----- DATASET EXTRACT

(** Releasing an allocated range of kernel addresses, where a free range
    lies above it, returns; it frees exactly its pages, joins them with the free
    ranges that touch them, and keeps the lists sorted, without overlaps, and
    apart. *)
Theorem free_vaddr_correct vaddr r f v : vmm_ok v → vaddr mod MEMMAP_PAGE_SIZE = 0 → r ∈ vmm_used v → vi_vpn r = vaddr / MEMMAP_PAGE_SIZE - 1 →
  f ∈ vmm_free v → vi_vpn r < vi_vpn f →
  ∃ v', memprotect_free_vaddr true vaddr v = Done v' ∧ vmm_ok v' ∧ (∀ x, covers (vmm_free v') x ↔ covers (vmm_free v) x ∨ covered r x) ∧
    (∀ x, covers (vmm_used v') x ↔ covers (vmm_used v) x ∧ ¬ covered r x).
Proof.
  intros [Hfree Hused Hapart] Hal Hr Evpn Hf Hlt. unfold memprotect_free_vaddr. rewrite Hal. cbn [Z.eqb assert_or_panic mbind outcome_bind].
  destruct v as [used free]. cbn [vmm_used vmm_free] in *. apply list_elem_of_split in Hr as (ua&ub&->).
  rewrite (binsearch_free ua r ub) by done. cbn [assert_or_panic mbind outcome_bind]. rewrite list_lookup_middle by done. cbn [deref mbind outcome_bind].
  rewrite (proj2 (Z.eqb_eq _ _)) by done. cbn [assert_or_panic mbind outcome_bind]. rewrite array_remove_spec by (rewrite length_app; simpl; lia).
  rewrite delete_middle. destruct (ranges_remove ua r ub Hused) as [Hused' Hcu].
  assert (0 < vi_pages r) as Hrp by (apply (ranges_pos _ r Hused); set_solver).
  assert (∀ x, covered r x → ¬ covers free x) as Hdis.
  { intros x Hx Hcf. apply (Hapart x Hcf). apply covers_app. right. apply covers_cons. by left. }
  destruct (ranges_insert free r Hfree Hrp Hdis) as (fa&fb&->&Hfa&Hfb&Hins). unfold set_used. cbn [vmm_free].
  rewrite (binsearch_gap fa fb) by done. cbn [negb assert_or_panic mbind outcome_bind].
  assert (∃ y b, fb = y :: b) as (y&b&->).
  { destruct fb as [|y b]; [|by eexists _, _]. rewrite app_nil_r in Hf. rewrite Forall_forall in Hfa. specialize (Hfa f Hf). simpl in Hfa. lia. }
  assert (∀ free', ranges_ok free' → (∀ x, covers free' x ↔ covers (fa ++ r :: y :: b) x) → vmm_ok (Vmm (ua ++ ub) free') ∧
    (∀ x, covers free' x ↔ covers (fa ++ y :: b) x ∨ covered r x) ∧ (∀ x, covers (ua ++ ub) x ↔ covers (ua ++ r :: ub) x ∧ ¬ covered r x)) as Hfin.
  { intros free' Hok' Hc'. assert (∀ x, covers free' x ↔ covers (fa ++ y :: b) x ∨ covered r x) as Hcf.
    { intros x. rewrite Hc', !covers_app, !covers_cons. tauto. }
    split_and!; [|done|done]. split; [done|done|]. cbn [vmm_free vmm_used]. intros x [Hx|Hx]%Hcf [Hu Hn]%Hcu; [by apply (Hapart x)|done]. }
  assert (∃ v', (let '(ok, l) := array_insert true (fa ++ y :: b) r (length fa) in
      _ ← assert_or_panic ok; Done (set_free l (Vmm (ua ++ ub) (fa ++ y :: b)))) = Done v' ∧ vmm_ok v' ∧
    (∀ x, covers (vmm_free v') x ↔ covers (fa ++ y :: b) x ∨ covered r x) ∧
    (∀ x, covers (vmm_used v') x ↔ covers (ua ++ r :: ub) x ∧ ¬ covered r x)) as Hplain.
  { destruct (array_insert_spec true (fa ++ y :: b) r (length fa)) as [->|[? _]]; [rewrite length_app; lia| |done].
    rewrite take_app_length, drop_app_length. cbn [assert_or_panic mbind outcome_bind]. eexists. split; [reflexivity|]. by apply Hfin. }
  assert ((fa ++ y :: b) !! length fa = Some y) as Ey by by apply list_lookup_middle. rewrite Ey. cbn [deref mbind outcome_bind].
  clear Ey. destruct (rev_case fa) as [->|(fa'&l&->)].
  - cbn [length Nat.eqb mbind outcome_bind deref andb]. destruct (Z.eqb_spec (vi_vpn r + vi_pages r) (vi_vpn y)) as [E|_]; [|exact Hplain].
    destruct (join_right [] r y b Hins E) as [Hok' Hc']. eexists. split; [reflexivity|]. by apply Hfin.
  - rewrite length_app, Nat.add_1_r in *. cbn [Nat.eqb Nat.sub]. rewrite Nat.sub_0_r. rewrite <-!app_assoc in *. cbn [app] in *.
    rewrite list_lookup_middle by done. cbn [deref mbind outcome_bind].
    destruct (Z.eqb_spec (vi_vpn l + vi_pages l) (vi_vpn r)) as [E1|_], (Z.eqb_spec (vi_vpn r + vi_pages r) (vi_vpn y)) as [E2|_]; cbn [andb]; [| | |exact Hplain].
    + destruct (join_both fa' l r y b Hins E1 E2) as [Hok' Hc']. unfold put_free, set_free. cbn [vmm_free vmm_used]. rewrite insert_middle.
      rewrite array_remove_spec by (rewrite length_app; simpl; lia). eexists. split; [reflexivity|].
      replace (delete (S (length fa')) _) with (fa' ++ VmmInfo (vi_vpn l) (vi_vpn y + vi_pages y - vi_vpn l) :: b); [by apply Hfin|].
      rewrite (cons_middle _ fa' (y :: b)), app_assoc. replace (S (length fa')) with (length (fa' ++ [VmmInfo (vi_vpn l) (vi_vpn y + vi_pages y - vi_vpn l)])) by (rewrite length_app; simpl; lia).
      by rewrite delete_middle, <-app_assoc.
    + destruct (join_left fa' l r (y :: b) Hins E1) as [Hok' Hc']. unfold put_free, set_free. cbn [vmm_free vmm_used]. rewrite insert_middle.
      eexists. split; [reflexivity|]. by apply Hfin.
    + destruct (join_right (fa' ++ [l]) r y b) as [Hok' Hc']; [by rewrite <-app_assoc|done|]. unfold put_free, set_free. cbn [vmm_free vmm_used].
      eexists. split; [reflexivity|]. cbn [vmm_free vmm_used].
      replace (<[S (length fa') := _]> _) with ((fa' ++ [l]) ++ VmmInfo (vi_vpn r) (vi_pages y + (vi_vpn y - vi_vpn r)) :: b).
      * apply Hfin; [done|]. intros x. by rewrite Hc', <-app_assoc.
      * change (fa' ++ l :: y :: b) with (fa' ++ [l] ++ y :: b). rewrite app_assoc, <-(insert_middle (fa' ++ [l]) b y). f_equal. rewrite length_app. simpl. lia.
Qed.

----------

> [YOUR INSTRUCTIONS]:
Copy the data above. Keep each line exact.

> [SOLUTION FOR THIS EXERCISE]:
(** Releasing an allocated range of kernel addresses, where a free range
    lies above it, returns; it frees exactly its pages, joins them with the free
    ranges that touch them, and keeps the lists sorted, without overlaps, and
    apart. *)
Theorem free_vaddr_correct vaddr r f v : vmm_ok v → vaddr mod MEMMAP_PAGE_SIZE = 0 → r ∈ vmm_used v → vi_vpn r = vaddr / MEMMAP_PAGE_SIZE - 1 →
  f ∈ vmm_free v → vi_vpn r < vi_vpn f →
  ∃ v', memprotect_free_vaddr true vaddr v = Done v' ∧ vmm_ok v' ∧ (∀ x, covers (vmm_free v') x ↔ covers (vmm_free v) x ∨ covered r x) ∧
    (∀ x, covers (vmm_used v') x ↔ covers (vmm_used v) x ∧ ¬ covered r x).
Proof.
  intros [Hfree Hused Hapart] Hal Hr Evpn Hf Hlt. unfold memprotect_free_vaddr. rewrite Hal. cbn [Z.eqb assert_or_panic mbind outcome_bind].
  destruct v as [used free]. cbn [vmm_used vmm_free] in *. apply list_elem_of_split in Hr as (ua&ub&->).
  rewrite (binsearch_free ua r ub) by done. cbn [assert_or_panic mbind outcome_bind]. rewrite list_lookup_middle by done. cbn [deref mbind outcome_bind].
  rewrite (proj2 (Z.eqb_eq _ _)) by done. cbn [assert_or_panic mbind outcome_bind]. rewrite array_remove_spec by (rewrite length_app; simpl; lia).
  rewrite delete_middle. destruct (ranges_remove ua r ub Hused) as [Hused' Hcu].
  assert (0 < vi_pages r) as Hrp by (apply (ranges_pos _ r Hused); set_solver).
  assert (∀ x, covered r x → ¬ covers free x) as Hdis.
  { intros x Hx Hcf. apply (Hapart x Hcf). apply covers_app. right. apply covers_cons. by left. }
  destruct (ranges_insert free r Hfree Hrp Hdis) as (fa&fb&->&Hfa&Hfb&Hins). unfold set_used. cbn [vmm_free].
  rewrite (binsearch_gap fa fb) by done. cbn [negb assert_or_panic mbind outcome_bind].
  assert (∃ y b, fb = y :: b) as (y&b&->).
  { destruct fb as [|y b]; [|by eexists _, _]. rewrite app_nil_r in Hf. rewrite Forall_forall in Hfa. specialize (Hfa f Hf). simpl in Hfa. lia. }
  assert (∀ free', ranges_ok free' → (∀ x, covers free' x ↔ covers (fa ++ r :: y :: b) x) → vmm_ok (Vmm (ua ++ ub) free') ∧
    (∀ x, covers free' x ↔ covers (fa ++ y :: b) x ∨ covered r x) ∧ (∀ x, covers (ua ++ ub) x ↔ covers (ua ++ r :: ub) x ∧ ¬ covered r x)) as Hfin.
  { intros free' Hok' Hc'. assert (∀ x, covers free' x ↔ covers (fa ++ y :: b) x ∨ covered r x) as Hcf.
    { intros x. rewrite Hc', !covers_app, !covers_cons. tauto. }
    split_and!; [|done|done]. split; [done|done|]. cbn [vmm_free vmm_used]. intros x [Hx|Hx]%Hcf [Hu Hn]%Hcu; [by apply (Hapart x)|done]. }
  assert (∃ v', (let '(ok, l) := array_insert true (fa ++ y :: b) r (length fa) in
      _ ← assert_or_panic ok; Done (set_free l (Vmm (ua ++ ub) (fa ++ y :: b)))) = Done v' ∧ vmm_ok v' ∧
    (∀ x, covers (vmm_free v') x ↔ covers (fa ++ y :: b) x ∨ covered r x) ∧
    (∀ x, covers (vmm_used v') x ↔ covers (ua ++ r :: ub) x ∧ ¬ covered r x)) as Hplain.
  { destruct (array_insert_spec true (fa ++ y :: b) r (length fa)) as [->|[? _]]; [rewrite length_app; lia| |done].
    rewrite take_app_length, drop_app_length. cbn [assert_or_panic mbind outcome_bind]. eexists. split; [reflexivity|]. by apply Hfin. }
  assert ((fa ++ y :: b) !! length fa = Some y) as Ey by by apply list_lookup_middle. rewrite Ey. cbn [deref mbind outcome_bind].
  clear Ey. destruct (rev_case fa) as [->|(fa'&l&->)].
  - cbn [length Nat.eqb mbind outcome_bind deref andb]. destruct (Z.eqb_spec (vi_vpn r + vi_pages r) (vi_vpn y)) as [E|_]; [|exact Hplain].
    destruct (join_right [] r y b Hins E) as [Hok' Hc']. eexists. split; [reflexivity|]. by apply Hfin.
  - rewrite length_app, Nat.add_1_r in *. cbn [Nat.eqb Nat.sub]. rewrite Nat.sub_0_r. rewrite <-!app_assoc in *. cbn [app] in *.
    rewrite list_lookup_middle by done. cbn [deref mbind outcome_bind].
    destruct (Z.eqb_spec (vi_vpn l + vi_pages l) (vi_vpn r)) as [E1|_], (Z.eqb_spec (vi_vpn r + vi_pages r) (vi_vpn y)) as [E2|_]; cbn [andb]; [| | |exact Hplain].
    + destruct (join_both fa' l r y b Hins E1 E2) as [Hok' Hc']. unfold put_free, set_free. cbn [vmm_free vmm_used]. rewrite insert_middle.
      rewrite array_remove_spec by (rewrite length_app; simpl; lia). eexists. split; [reflexivity|].
      replace (delete (S (length fa')) _) with (fa' ++ VmmInfo (vi_vpn l) (vi_vpn y + vi_pages y - vi_vpn l) :: b); [by apply Hfin|].
      rewrite (cons_middle _ fa' (y :: b)), app_assoc. replace (S (length fa')) with (length (fa' ++ [VmmInfo (vi_vpn l) (vi_vpn y + vi_pages y - vi_vpn l)])) by (rewrite length_app; simpl; lia).
      by rewrite delete_middle, <-app_assoc.
    + destruct (join_left fa' l r (y :: b) Hins E1) as [Hok' Hc']. unfold put_free, set_free. cbn [vmm_free vmm_used]. rewrite insert_middle.
      eexists. split; [reflexivity|]. by apply Hfin.
    + destruct (join_right (fa' ++ [l]) r y b) as [Hok' Hc']; [by rewrite <-app_assoc|done|]. unfold put_free, set_free. cbn [vmm_free vmm_used].
      eexists. split; [reflexivity|]. cbn [vmm_free vmm_used].
      replace (<[S (length fa') := _]> _) with ((fa' ++ [l]) ++ VmmInfo (vi_vpn r) (vi_pages y + (vi_vpn y - vi_vpn r)) :: b).
      * apply Hfin; [done|]. intros x. by rewrite Hc', <-app_assoc.
      * change (fa' ++ l :: y :: b) with (fa' ++ [l] ++ y :: b). rewrite app_assoc, <-(insert_middle (fa' ++ [l]) b y). f_equal. rewrite length_app. simpl. lia.
Qed.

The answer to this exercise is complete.